### EXTRACTED ENTRIES

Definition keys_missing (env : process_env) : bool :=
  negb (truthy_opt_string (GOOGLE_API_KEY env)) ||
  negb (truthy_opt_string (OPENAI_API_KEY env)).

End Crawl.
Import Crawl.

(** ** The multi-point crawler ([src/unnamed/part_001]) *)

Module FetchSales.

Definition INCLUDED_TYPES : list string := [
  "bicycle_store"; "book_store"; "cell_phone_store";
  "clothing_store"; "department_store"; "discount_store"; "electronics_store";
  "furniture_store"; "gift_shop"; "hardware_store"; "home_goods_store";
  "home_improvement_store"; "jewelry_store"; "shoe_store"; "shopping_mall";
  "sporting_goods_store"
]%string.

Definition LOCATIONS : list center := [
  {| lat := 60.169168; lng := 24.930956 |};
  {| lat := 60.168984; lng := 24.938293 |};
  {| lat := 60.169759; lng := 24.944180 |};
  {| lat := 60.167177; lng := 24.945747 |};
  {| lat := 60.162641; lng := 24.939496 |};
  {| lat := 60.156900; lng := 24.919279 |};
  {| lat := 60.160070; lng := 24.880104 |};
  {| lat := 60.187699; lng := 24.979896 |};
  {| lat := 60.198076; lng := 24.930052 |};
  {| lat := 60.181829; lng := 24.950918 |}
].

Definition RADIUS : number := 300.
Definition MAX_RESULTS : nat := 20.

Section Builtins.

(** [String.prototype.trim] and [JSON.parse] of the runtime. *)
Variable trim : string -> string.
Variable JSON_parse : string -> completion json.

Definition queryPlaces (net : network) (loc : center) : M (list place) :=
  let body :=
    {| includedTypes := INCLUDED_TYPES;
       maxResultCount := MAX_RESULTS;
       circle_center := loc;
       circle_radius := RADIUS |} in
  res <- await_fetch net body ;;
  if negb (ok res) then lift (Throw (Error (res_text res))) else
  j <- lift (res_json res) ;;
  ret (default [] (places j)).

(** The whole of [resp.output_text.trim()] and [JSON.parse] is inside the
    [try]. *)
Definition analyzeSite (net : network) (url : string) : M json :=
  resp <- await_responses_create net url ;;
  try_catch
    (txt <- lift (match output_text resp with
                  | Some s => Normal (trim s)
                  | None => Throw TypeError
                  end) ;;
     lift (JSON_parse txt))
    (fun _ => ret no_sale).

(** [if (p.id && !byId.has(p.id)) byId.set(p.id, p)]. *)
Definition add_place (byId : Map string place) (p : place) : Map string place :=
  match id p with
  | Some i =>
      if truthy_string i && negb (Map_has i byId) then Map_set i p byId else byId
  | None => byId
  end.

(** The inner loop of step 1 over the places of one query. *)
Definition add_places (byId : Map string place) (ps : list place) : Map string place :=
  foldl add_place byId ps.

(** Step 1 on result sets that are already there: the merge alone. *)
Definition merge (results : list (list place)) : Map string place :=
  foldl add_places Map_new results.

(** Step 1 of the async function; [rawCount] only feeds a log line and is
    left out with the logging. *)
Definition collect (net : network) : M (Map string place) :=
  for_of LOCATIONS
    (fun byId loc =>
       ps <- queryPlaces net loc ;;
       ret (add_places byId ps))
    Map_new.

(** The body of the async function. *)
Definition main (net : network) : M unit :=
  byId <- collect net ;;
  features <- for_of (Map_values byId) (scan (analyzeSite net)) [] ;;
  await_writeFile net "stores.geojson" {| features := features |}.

---

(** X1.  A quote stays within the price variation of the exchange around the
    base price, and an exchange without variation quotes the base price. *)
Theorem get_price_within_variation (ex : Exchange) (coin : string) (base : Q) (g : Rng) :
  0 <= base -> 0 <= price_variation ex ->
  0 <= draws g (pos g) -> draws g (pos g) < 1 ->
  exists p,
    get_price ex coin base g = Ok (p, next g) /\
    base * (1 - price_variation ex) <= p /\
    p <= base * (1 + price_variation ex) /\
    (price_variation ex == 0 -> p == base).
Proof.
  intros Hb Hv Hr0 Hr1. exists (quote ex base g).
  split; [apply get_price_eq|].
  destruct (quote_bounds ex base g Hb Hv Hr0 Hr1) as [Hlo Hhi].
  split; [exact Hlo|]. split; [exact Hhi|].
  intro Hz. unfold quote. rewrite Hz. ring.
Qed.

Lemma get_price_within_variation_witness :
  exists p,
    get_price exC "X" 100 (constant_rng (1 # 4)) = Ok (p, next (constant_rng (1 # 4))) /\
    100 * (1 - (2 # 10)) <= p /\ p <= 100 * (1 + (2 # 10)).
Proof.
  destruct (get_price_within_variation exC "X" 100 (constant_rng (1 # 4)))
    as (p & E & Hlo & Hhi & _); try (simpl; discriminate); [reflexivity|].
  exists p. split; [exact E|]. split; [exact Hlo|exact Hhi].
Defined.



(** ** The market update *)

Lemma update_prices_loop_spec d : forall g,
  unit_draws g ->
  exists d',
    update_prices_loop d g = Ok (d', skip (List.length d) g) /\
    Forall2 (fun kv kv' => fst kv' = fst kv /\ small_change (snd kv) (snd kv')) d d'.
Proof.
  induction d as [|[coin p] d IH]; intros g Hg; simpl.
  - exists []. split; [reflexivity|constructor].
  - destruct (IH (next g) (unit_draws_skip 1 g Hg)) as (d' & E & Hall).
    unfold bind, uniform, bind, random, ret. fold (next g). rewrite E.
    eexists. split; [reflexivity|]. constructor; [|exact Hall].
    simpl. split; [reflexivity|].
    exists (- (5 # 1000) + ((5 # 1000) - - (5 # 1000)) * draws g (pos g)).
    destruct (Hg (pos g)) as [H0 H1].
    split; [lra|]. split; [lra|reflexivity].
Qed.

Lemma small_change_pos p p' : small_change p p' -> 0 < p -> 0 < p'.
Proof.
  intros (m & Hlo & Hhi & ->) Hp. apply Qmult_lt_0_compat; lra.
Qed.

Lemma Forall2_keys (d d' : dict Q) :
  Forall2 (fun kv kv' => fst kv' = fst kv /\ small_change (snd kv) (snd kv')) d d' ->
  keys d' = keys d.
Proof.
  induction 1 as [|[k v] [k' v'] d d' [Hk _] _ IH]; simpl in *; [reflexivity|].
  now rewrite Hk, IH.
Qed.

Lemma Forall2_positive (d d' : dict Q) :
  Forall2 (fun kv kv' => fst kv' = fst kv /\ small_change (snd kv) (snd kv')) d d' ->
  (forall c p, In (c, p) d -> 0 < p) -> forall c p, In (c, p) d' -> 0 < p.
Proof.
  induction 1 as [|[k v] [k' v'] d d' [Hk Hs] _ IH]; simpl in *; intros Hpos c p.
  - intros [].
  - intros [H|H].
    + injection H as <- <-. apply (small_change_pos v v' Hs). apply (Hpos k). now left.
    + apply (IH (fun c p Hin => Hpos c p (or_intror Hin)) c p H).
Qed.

### INSTRUCTIONS TO FOLLOW
Going down the listing above, begin printing at the line with "(** The inner" and finish with the line with "foldl add_places Map_new results.", exactly as they appear.

### RESPONSE
(** The inner loop of step 1 over the places of one query. *)
Definition add_places (byId : Map string place) (ps : list place) : Map string place :=
  foldl add_place byId ps.

(** Step 1 on result sets that are already there: the merge alone. *)
Definition merge (results : list (list place)) : Map string place :=
  foldl add_places Map_new results.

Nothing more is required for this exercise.